=== Begin Enclosure ===

Lemma start_container_ok fresh spec gs :
  fresh.(scheduler_target) = None → request_of spec = request_of fresh → good spec.(id) spec →
  starts fresh gs (start_managed_container E spec).
Proof.
  intros Ht Hr Hg. unfold start_managed_container.
  eapply starts_bind; [apply calms_claim_container|]. intros claim Hcl. cbn zeta.
  assert (starts fresh gs (do? present := ask (λ n, l_container_present E n (id spec)) in
    if present then do? _ := restore_managed_container E spec in ret true
    else fail_dispatch E spec "managed container")) as Hrec.
  { apply starts_asking; intros []; [|by apply starts_calm, calms_fail_dispatch].
    intros w Hw. apply wp_bind. eapply wp_mono, restore_ok; [|done..]. intros [[]|e] w' Hr'; [by apply wp_ret|].
    destruct Hr' as [Hc Hq]. eapply start_after; [exact Hc|]. split; [|by apply kept_same]. split; try done. by left. }
  destruct claim as [| |c]; [by apply starts_calm, calms_ret|done|].
  destruct (Hcl c) as [Hci Hcr]; [done|]. intros w Hw. apply wp_catch, wp_bind.
  eapply wp_mono, (restore_ok fresh gs); [|done| |done].
  - intros [[]|e] w' Hr'; [by apply wp_ret|]. destruct Hr' as [Hc Hq]. destruct (is_os_or_value_error e).
    + eapply wp_mono, Hrec; [|done]. intros r w''. by apply start_after.
    + eapply start_after; [exact Hc|]. split; [|by apply kept_same]. split; try done. by left.
  - destruct Hg as [_ Hg]. congruence.
Qed.

Lemma vq_start_ok given gs :
  request_of given = R given.(id) → starts given gs (vq_start_job C E given gs).
Proof.
  intros Hgiven. unfold vq_start_job.
  eapply (starts_bind _ _ _ _ (λ o, ∀ s, o = Some s → good given.(id) s)).
  { apply calms_row. intros [old|e] Hrow; simpl; [|done]. split; [|done].
    intros s. case_bool_decide; intros [= <-]. by apply Hrow. }
  intros [spec|] Hs; [|by apply starts_calm, calms_ret]. destruct (Hs spec) as [Hi Hr]; [done|].
  assert (good spec.(id) spec) as Hg by (split; congruence). apply starts_asking; intros now.
  eapply starts_bind; [apply (does_get R (calm R K))|]. intros d _. destruct (_ <? _); [by apply starts_calm, calms_ret|].
  apply starts_asking; intros r. destruct (res_deferred r).
  { apply starts_asking; intros now'. apply starts_calm.
    eapply does_bind; [exact _|by apply calms_update|by intros; apply calms_ret]. }
  eapply starts_bind; [by apply calms_update|]. intros [] _.
  destruct (res_failure r); [by apply starts_calm, calms_fail_dispatch|].
  apply starts_asking; intros [reason|]; [by apply starts_calm, calms_fail_dispatch|].
  eapply starts_bind; [by apply calms_persist|]. intros [spec'|] Hs'; [|by apply starts_calm, calms_ret].
  destruct (Hs' spec') as [Hi' Hr']; [done|]. unfold start_resolved.
  assert (request_of spec' = request_of given) as Hsame by congruence.
  destruct (scheduler_target spec') as [target|] eqn:Et.
  { apply starts_calm, calms_start_scheduler. split; congruence. }
  assert (scheduler_target given = None) as Htg by (injection Hsame; congruence).
  destruct (l_container_requested E _).
  - apply start_container_ok; [done|done|]. split; congruence.
  - apply start_local_ok; [done|done|split; congruence|congruence].
Qed.
End start.

(** ** Reaping *)

(** What [_maybe_spawn_rerun] promises: it tracks nothing. *)
Class RerunOk (R : string → request) (K : string → Prop) (X : Rerun) : Prop := {
  spawn_rerun_ok s : good R s.(id) s → does R (quiet R K) (spawn_rerun s) (λ _, True);
}.

Section reap.
Context (R : string → request) (K : string → Prop) (E : ReapEnv).
Context {X : Rerun} {HX : RerunOk R K X} (HE : queue_ok R K E.(r_queue)).

Abbreviation good := (good R).
Abbreviation quiets m Post := (does R (quiet R K) m Post).

Lemma quiets_asking {A B} (f : nat → A) (k : A → DM B) Post :
  (∀ a, quiets (k a) Post) → quiets (bind (ask f) k) Post.
Proof.
  intros Hk. eapply does_bind; [exact _| |intros a _; apply Hk]. by eapply (does_ask R K (quiet R K)).
Qed.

=== End Enclosure ===

» PROBLEM DETAILS: What you write must be the entries restated word for word, from the opening line through the one holding "eapply starts_bind; [apply calms_claim_container|].", with nothing else.

» ANSWER TO THIS EXERCISE:
Lemma start_container_ok fresh spec gs :
  fresh.(scheduler_target) = None → request_of spec = request_of fresh → good spec.(id) spec →
  starts fresh gs (start_managed_container E spec).
Proof.
  intros Ht Hr Hg. unfold start_managed_container.
  eapply starts_bind; [apply calms_claim_container|]. intros claim Hcl. cbn zeta.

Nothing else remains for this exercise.